Lemma kill_step_worker cfg sig s :
  worker (snd (kill_step cfg sig s)) = worker s.
Proof.
  unfold kill_step. destruct (kill _ _ _ _ _) as [r w]. reflexivity.
Qed.

Lemma set_timed_out_id s : set_timed_out (timed_out s) s = s.
Proof. now destruct s. Qed.

Lemma Inv_engine_join cfg s :
  Inv cfg s -> engine s = E_kill -> Inv cfg (set_engine E_join s).
Proof.
  intros [Hw He Hc Ht Hs Hto Hte Hoe Hee Hob Heb Hsy Hrg] H.
  open_state s. unfold_inv. simpl in *. subst e.
  inv_split; easy_goal; mode_goal; ex_goal; case_goal; mode_case_goal.
Qed.

Lemma engine_step_inv cfg s s' :
  Inv cfg s -> engine_step cfg s = Some s' -> Inv cfg s'.
Proof.
  intros HI H. unfold engine_step in H.
  destruct (engine s) eqn:Ee; try discriminate.
  6: { destruct (kill_step cfg None s) as [r s1] eqn:Hk.
       destruct (@kill_step_inv cfg None s r s1 true HI Hk (fun _ => eq_refl))
         as [-> HI1].
       inversion H; subst s'; clear H. simpl in HI1.
       apply Inv_engine_join; [exact HI1|].
       pose proof (kill_step_frame cfg None s) as (E1 & _).
       rewrite Hk in E1. simpl in *. congruence. }
  all: destruct HI as [Hw He Hc Ht Hs Hto Hte Hoe Hee Hob Heb Hsy Hrg];
    open_state s; unfold_inv; simpl in *; subst e.
  - step_done H.
  - destruct (timeout cfg) eqn:Et; step_done H.
  - destruct w; try discriminate; step_done H.
  - destruct (finished w || (dl <=? ck)); [|discriminate]. step_done H.
  - destruct (finished w) eqn:Ef; step_done H.
    destruct w; try discriminate; simpl in *; [now left|right].
    destruct Hw as [-> _]. tauto.
  - destruct (finished w) eqn:Ef; [|discriminate]. step_done H.
    destruct w; try discriminate; simpl in *; [now left|right].
    destruct Hw as [-> _]. tauto.
  - destruct pr as [p|]; step_done H.
    + destruct He as [->|[_ ->]]; [reflexivity|].
      simpl in Hw. destruct Hw as (_ & ? & _). discriminate.
    + destruct He as [->|[Hn ->]].
      * simpl in Hw. destruct Hw as [(? & ? & ? & _) _]. discriminate.
      * split; [reflexivity|]. destruct (timeout cfg); congruence.
  - step_done H.
Qed.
* * * *
Assignment => Reproduce the records above line by line, without any change, up to and including the line that holds "[->|[_ ->]]; [reflexivity|].".

Output =>
Lemma kill_step_worker cfg sig s :
  worker (snd (kill_step cfg sig s)) = worker s.
Proof.
  unfold kill_step. destruct (kill _ _ _ _ _) as [r w]. reflexivity.
Qed.

Lemma set_timed_out_id s : set_timed_out (timed_out s) s = s.
Proof. now destruct s. Qed.

Lemma Inv_engine_join cfg s :
  Inv cfg s -> engine s = E_kill -> Inv cfg (set_engine E_join s).
Proof.
  intros [Hw He Hc Ht Hs Hto Hte Hoe Hee Hob Heb Hsy Hrg] H.
  open_state s. unfold_inv. simpl in *. subst e.
  inv_split; easy_goal; mode_goal; ex_goal; case_goal; mode_case_goal.
Qed.

Lemma engine_step_inv cfg s s' :
  Inv cfg s -> engine_step cfg s = Some s' -> Inv cfg s'.
Proof.
  intros HI H. unfold engine_step in H.
  destruct (engine s) eqn:Ee; try discriminate.
  6: { destruct (kill_step cfg None s) as [r s1] eqn:Hk.
       destruct (@kill_step_inv cfg None s r s1 true HI Hk (fun _ => eq_refl))
         as [-> HI1].
       inversion H; subst s'; clear H. simpl in HI1.
       apply Inv_engine_join; [exact HI1|].
       pose proof (kill_step_frame cfg None s) as (E1 & _).
       rewrite Hk in E1. simpl in *. congruence. }
  all: destruct HI as [Hw He Hc Ht Hs Hto Hte Hoe Hee Hob Heb Hsy Hrg];
    open_state s; unfold_inv; simpl in *; subst e.
  - step_done H.
  - destruct (timeout cfg) eqn:Et; step_done H.
  - destruct w; try discriminate; step_done H.
  - destruct (finished w || (dl <=? ck)); [|discriminate]. step_done H.
  - destruct (finished w) eqn:Ef; step_done H.
    destruct w; try discriminate; simpl in *; [now left|right].
    destruct Hw as [-> _]. tauto.
  - destruct (finished w) eqn:Ef; [|discriminate]. step_done H.
    destruct w; try discriminate; simpl in *; [now left|right].
    destruct Hw as [-> _]. tauto.
  - destruct pr as [p|]; step_done H.
    + destruct He as [->|[_ ->]]; [reflexivity|].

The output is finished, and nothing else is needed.